WORK TO COMPLETE:
Check the listing below line by line and report how many lines hold "Theorem", with no other words.

DATA FOR PROCESSING:
(** A printed number in front of [rest] is scanned back. *)
Lemma scan_nat d n : d = Dec \/ d = Uns -> 0 <= n < 2 ^ 32 -> no_digit 10 rest ->
  scan_int d (print_nat 10 n ++ rest) = (Some n, rest).
Proof.
  intros Hd Hn Hr. unfold print_nat. rewrite print_digits_app.
  assert (0 <= n < 10 ^ Z.of_nat 32) as Hn' by (change (10 ^ Z.of_nat 32) with (10 ^ 32); lia).
  destruct (print_head 10 32 ltac:(lia) n ([] ++ rest) Hn' ltac:(lia)) as (x & r & E & Hx & _).
  pose proof (scan_print 10 32 ltac:(lia) n ([] ++ rest) false Hn' ltac:(lia)) as Hs.
  rewrite E in *. destruct (digit_char_plain x) as (P1 & P2 & P3 & _); [lia|].
  unfold scan_int. cbn [skip_ws]. rewrite P1. cbn [starts_with]. rewrite P2, P3. cbn [orb].
  destruct Hd as [-> | ->]; rewrite Hs, app_nil_l, scan_stop by done; done.
Qed.

Lemma scan_neg d n : d = Dec \/ d = Uns -> 0 <= n < 2 ^ 32 -> no_digit 10 rest ->
  scan_int d (45 :: print_nat 10 n ++ rest) = (Some (- n), rest).
Proof.
  intros Hd Hn Hr. unfold print_nat. rewrite print_digits_app.
  assert (0 <= n < 10 ^ Z.of_nat 32) as Hn' by (change (10 ^ Z.of_nat 32) with (10 ^ 32); lia).
  pose proof (scan_print 10 32 ltac:(lia) n ([] ++ rest) false Hn' ltac:(lia)) as Hs.
  unfold scan_int. cbn [skip_ws]. change (isspace 45) with false. cbn [starts_with].
  rewrite Z.eqb_refl. cbn [orb tl].
  destruct Hd as [-> | ->]; rewrite Hs, app_nil_l, scan_stop by done; done.
Qed.

Lemma scan_len n : 0 < n < 2 ^ 31 -> no_digit 10 rest ->
  scan_int Int (print_nat 10 n ++ rest) = (Some n, rest).
Proof.
  intros Hn Hr. unfold print_nat. rewrite print_digits_app.
  assert (0 <= n < 10 ^ Z.of_nat 32) as Hn' by (change (10 ^ Z.of_nat 32) with (10 ^ 32); lia).
  destruct (print_head 10 32 ltac:(lia) n ([] ++ rest) Hn' ltac:(lia)) as (x & r & E & Hx & Hz).
  pose proof (scan_print 10 32 ltac:(lia) n ([] ++ rest) false Hn' ltac:(lia)) as Hs.
  rewrite E in *. destruct (digit_char_plain x) as (P1 & P2 & P3 & P4 & _); [lia|].
  assert (x <> 0) as Hx0 by (intros ->; destruct Hz; [done|lia]).
  rewrite (proj2 (Z.eqb_neq x 0) Hx0) in P4.
  unfold scan_int. cbn [skip_ws]. rewrite P1. cbn [starts_with]. rewrite P2, P3. cbn [orb].
  assert (strip_0x (digit_char x :: r) = None) as -> by (cbn; destruct r; [done|]; by rewrite P4).
  cbn [starts_with]. rewrite P4, Hs, app_nil_l, scan_stop by done. done.
Qed.

Lemma scan_hex n : 0 <= n < 2 ^ 32 -> no_digit 16 rest -> starts_with 120 rest = false ->
  starts_with 88 rest = false -> scan_int Hex (print_nat 16 n ++ rest) = (Some n, rest).
Proof.
  intros Hn Hr Hx1 Hx2. unfold print_nat. rewrite print_digits_app.
  assert (0 <= n < 16 ^ Z.of_nat 32) as Hn' by (change (16 ^ Z.of_nat 32) with (16 ^ 32); lia).
  destruct (print_head 16 32 ltac:(lia) n ([] ++ rest) Hn' ltac:(lia)) as (x & r & E & Hx & Hz).
  pose proof (scan_print 16 32 ltac:(lia) n ([] ++ rest) false Hn' ltac:(lia)) as Hs.
  rewrite E in *. destruct (digit_char_plain x) as (P1 & P2 & P3 & P4 & _); [lia|].
  unfold scan_int. cbn [skip_ws]. rewrite P1. cbn [starts_with]. rewrite P2, P3. cbn [orb].
  assert (strip_0x (digit_char x :: r) = None) as ->.
  { cbn. destruct r as [|c r]; [done|]. rewrite P4. destruct (Z.eqb_spec x 0) as [->|]; [|done].
    destruct Hz as [_ Hz]; [done|]. cbn in Hz. subst rest. cbn in Hx1, Hx2. by rewrite Hx1, Hx2. }
  cbn [default]. rewrite Hs, app_nil_l, scan_stop by done. done.
Qed.

Lemma scan_word w : 0 <= w < 2 ^ 32 -> no_digit 10 rest ->
  scan_int Uns (print_word w ++ rest) = (Some (s32 w), rest) /\ store Uns (s32 w) = Ret w.
Proof.
  intros Hw Hr. pose proof (s32_range w) as Hs. unfold INT_MIN, INT_MAX in Hs. split.
  - unfold print_word, print_Z. destruct (Z.ltb_spec (s32 w) 0).
    + rewrite <- app_comm_cons, scan_neg by (auto || lia). do 2 f_equal. lia.
    + rewrite scan_nat by (auto || lia). done.
  - unfold store. rewrite (proj2 (Z.ltb_lt _ _)) by lia. rewrite u32_s32, u32_small by lia. done.
Qed.
End numbers.

(** *** Words, keys, certificates *)

Lemma fscanf_uns fmt w rest : 0 <= w < 2 ^ 32 -> no_digit 10 rest ->
  fscanf (Uns :: fmt) (print_word w ++ rest) = '(vs, inp) ← fscanf fmt rest; Ret (w :: vs, inp).
Proof.
  intros Hw Hr. destruct (scan_word rest w Hw Hr) as [E1 E2]. cbn [fscanf].
  rewrite E1, E2. done.
Qed.

Lemma no_digit_more ws rest : no_digit 10 rest -> no_digit 10 (print_more ws ++ rest).
Proof. by destruct ws. Qed.

Lemma read_words_print ws rest : Forall (fun w => 0 <= w < 2 ^ 32) ws -> no_digit 10 rest ->
  read_words (length ws) (print_more ws ++ rest) = Ret (Some (ws, rest)).
Proof.
  intros Hws Hr. induction Hws as [|w ws Hw Hws IH]; [done|].
  replace (print_more (w :: ws) ++ rest) with (44 :: print_word w ++ print_more ws ++ rest)
    by (unfold print_more; cbn; by rewrite <- app_assoc).
  cbn [length read_words].
  assert (fscanf [Ws; Lit 44; Uns] (44 :: print_word w ++ print_more ws ++ rest) =
    Ret ([w], print_more ws ++ rest)) as ->.
  { change (fscanf [Uns] (print_word w ++ print_more ws ++ rest) = Ret ([w], print_more ws ++ rest)).
    rewrite fscanf_uns by (done || by apply no_digit_more). done. }
  cbn [mbind outcome_bind]. by rewrite IH.
Qed.

(** The text of a key after its opening brace. *)
Definition key_body (k : RSAPublicKey) (rest : bytes) : bytes :=
  print_nat 10 (key_len k) ++ 44 :: 48 :: 120 :: print_nat 16 (n0inv k) ++ 44 :: 123 ::
  print_words (key_n k) ++ 125 :: 44 :: 123 :: print_words (key_rr k) ++ 125 :: 125 :: rest.

Lemma print_key_body k rest : print_key k ++ rest = 123 :: key_body k rest.
Proof. unfold print_key, key_body. rewrite <- !app_assoc. reflexivity. Qed.

Definition no_space (rest : bytes) : Prop := skip_ws rest = rest.

Lemma fscanf_header l inv w rest : 0 < l < 2 ^ 31 -> 0 <= inv < 2 ^ 32 -> 0 <= w < 2 ^ 32 ->
  no_digit 10 rest ->
  fscanf [Ws; Int; Ws; Lit 44; Ws; Lit 48; Lit 120; Hex; Ws; Lit 44; Ws; Lit 123; Uns]
    (print_nat 10 l ++ 44 :: 48 :: 120 :: print_nat 16 inv ++ 44 :: 123 :: print_word w ++ rest) =
  Ret ([l; inv; w], rest).
Proof.
  intros Hl Hi Hw Hr. set (r1 := 44 :: 48 :: 120 :: _).
  assert (skip_ws (print_nat 10 l ++ r1) = print_nat 10 l ++ r1) as Hsk.
  { unfold print_nat. rewrite print_digits_app.
    destruct (print_head 10 32 ltac:(lia) l ([] ++ r1)) as (x & r & -> & Hx & _);
      [change (10 ^ Z.of_nat 32) with (10 ^ 32); lia|lia|].
    destruct (digit_char_plain x) as (P1 & _); [lia|]. cbn [skip_ws]. by rewrite P1. }
  assert (store Int l = Ret l) as Hst.
  { unfold store. by rewrite (proj2 (Z.leb_le INT_MIN l)), (proj2 (Z.leb_le l INT_MAX))
      by (unfold INT_MIN, INT_MAX; lia). }
  assert (store Hex inv = Ret inv) as Hsh.
  { unfold store. by rewrite (proj2 (Z.ltb_lt (Z.abs inv) _)), u32_small by lia. }
  cbn [fscanf]. rewrite Hsk, (scan_len r1 l Hl), Hst by done.
  cbn [andb mbind outcome_bind]. subst r1. cbn [skip_ws isspace Z.leb Z.eqb Z.compare Pos.compare
    Pos.compare_cont Pos.eqb andb orb].
  set (r2 := 44 :: 123 :: _). rewrite (scan_hex r2 inv Hi), Hsh by done.
  cbn [mbind outcome_bind]. subst r2. cbn [skip_ws isspace Z.leb Z.eqb Z.compare Pos.compare
    Pos.compare_cont Pos.eqb andb orb].
  destruct (scan_word rest w Hw Hr) as [E1 E2]. by rewrite E1, E2.
Qed.

Section roundtrip.
Context `{RsaOps} (fresh_hash_len fresh_exponent : Z) (Hwords : 0 < RSANUMWORDS < 2 ^ 31).

Lemma read_key_print c rest : cert_ok c -> no_space rest ->
  read_key (exponent (public_key c)) (key_body (public_key c) rest) = Ret (Some (public_key c, rest)).
Proof.
  destruct c as [h [l inv n rr e]]. intros [Hl Hi Hn Hrr Hw _ _] Hr.
  cbn [public_key key_len n0inv key_n key_rr exponent] in *.
  rewrite Forall_app in Hw. destruct Hw as [Hw1 Hw2].
  destruct n as [|n0 n]; [cbn in Hn; lia|]. destruct rr as [|rr0 rr]; [cbn in Hrr; lia|].
  cbn [length] in Hn, Hrr. inversion_clear Hw1. inversion_clear Hw2.
  unfold read_key, key_body, print_words. cbn [key_len n0inv key_n key_rr hd tl].
  rewrite <- !app_assoc, fscanf_header by (done || lia || by apply no_digit_more).
  cbn [mbind outcome_bind]. rewrite Hl, Z.eqb_refl. cbn [negb].
  replace (Z.to_nat (RSANUMWORDS - 1)) with (length n) by lia.
  rewrite read_words_print by done. cbn [mbind outcome_bind].
  assert (forall r, no_digit 10 r -> fscanf [Ws; Lit 125; Ws; Lit 44; Ws; Lit 123; Uns]
    (125 :: 44 :: 123 :: print_word rr0 ++ r) = Ret ([rr0], r)) as Hf.
  { intros r Hnr. change (fscanf [Uns] (print_word rr0 ++ r) = Ret ([rr0], r)).
    by rewrite fscanf_uns. }
  rewrite Hf by (by apply no_digit_more). cbn [mbind outcome_bind].
  replace (length n) with (length rr) by lia.
  rewrite read_words_print by done. cbn [mbind outcome_bind].
  assert (fscanf [Ws; Lit 125; Ws; Lit 125; Ws] (125 :: 125 :: rest) = Ret ([], rest)) as ->.
  { change (Ret ([] : list Z, skip_ws rest) = Ret ([], rest)). by rewrite Hr. }
  done.
Qed.

Lemma read_version_print c rest : cert_ok c ->
  read_version fresh_hash_len fresh_exponent (print_cert c ++ rest) =
  Ret (Some (hash_len c, exponent (public_key c), key_body (public_key c) rest)).
Proof.
  intros Hc. unfold print_cert. rewrite <- app_assoc, print_key_body.
  destruct (co_expo _ Hc) as [He|He]; destruct (co_hash _ Hc) as [Hh|Hh]; unfold cert_prefix;
    rewrite He, Hh, ?Z.eqb_refl; try done;
    destruct (Z.eqb_spec SHA256_DIGEST_SIZE SHA_DIGEST_SIZE) as [Es|Es]; rewrite ?Es; done.
Qed.

Lemma load_loop_print cs : Forall cert_ok cs -> cs <> [] -> forall fuel out, (length cs <= fuel)%nat ->
  load_loop fresh_hash_len fresh_exponent fuel (print_keys cs) out = Ret (Some (out ++ cs)).
Proof.
  induction 1 as [|c cs Hc Hcs IH]; intros Hne fuel out Hf; [done|].
  destruct fuel as [|fuel]; [cbn in Hf; lia|].
  assert (print_keys (c :: cs) = print_cert c ++ match cs with [] => [] | _ => 44 :: print_keys cs end) as ->
    by (destruct cs; cbn; [by rewrite app_nil_r|done]).
  cbn [load_loop]. rewrite read_version_print by done. cbn [mbind outcome_bind].
  rewrite read_key_print by (done || by destruct cs). cbn [mbind outcome_bind].
  assert (mkCert (hash_len c) (public_key c) = c) as -> by (by destruct c).
  destruct cs as [|c' cs]; [done|]. rewrite Z.eqb_refl.
  rewrite IH; [by rewrite <- app_assoc|done|cbn in *; lia].
Qed.

Lemma length_print_keys cs : Forall cert_ok cs -> (length cs <= length (print_keys cs))%nat.
Proof.
  assert (forall c, (1 <= length (print_cert c))%nat) as H1.
  { intros c. unfold print_cert, print_key. rewrite length_app. cbn. lia. }
  induction 1 as [|c cs _ _ IH]; [done|]. specialize (H1 c). cbn [print_keys].
  destruct cs; [done|]. rewrite length_app. cbn [length] in *. lia.
Qed.
End roundtrip.

(** ** Properties *)

(** A certificate of every version, with 64-word numbers. *)
Definition demo_cert (h e : Z) : Certificate :=
  mkCert h (mkKey 64 0xc926ad21 (replicate 63 1795090719 ++ [3599964420]) (replicate 64 3437017481) e).
Definition demo_certs : list Certificate :=
  [demo_cert 20 3; demo_cert 20 65537; demo_cert 32 3; demo_cert 32 65537].

(** Claim C16.  A key file in the documented format is read back: for every non-empty
    list of certificates of versions 1 to 4, [load_keys] returns exactly these
    certificates, with their exponents and hashes. *)
Theorem load_keys_round_trip `{RsaOps} fresh_hash_len fresh_exponent cs
    (Hwords : 0 < RSANUMWORDS < 2 ^ 31) (Hcs : Forall cert_ok cs) (Hne : cs <> []) :
  load_keys fresh_hash_len fresh_exponent (Some (print_keys cs)) = Ret (Some cs).
Proof.
  unfold load_keys. rewrite load_loop_print; [done..|].
  pose proof (length_print_keys cs Hcs). lia.
Qed.
Lemma load_keys_round_trip_witness :
  load_keys 0 0 (Some (print_keys demo_certs)) = Ret (Some demo_certs).
Proof.
  apply (load_keys_round_trip 0 0 demo_certs).
  - done.
  - repeat constructor; cbn [hash_len public_key exponent demo_cert]; auto;
      try (by vm_compute); apply Forall_app; split; repeat constructor; by vm_compute.
  - done.
Defined.

(** Claim C32.  Whatever the key file holds, reading it does not loop: every round of
    the loop consumes input. *)
Theorem load_keys_terminates `{RsaOps} fresh_hash_len fresh_exponent file :
  load_keys fresh_hash_len fresh_exponent file <> Diverge.
Proof. destruct file as [inp|]; [|done]. apply load_loop_ends. lia. Qed.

TASK RESULT:
2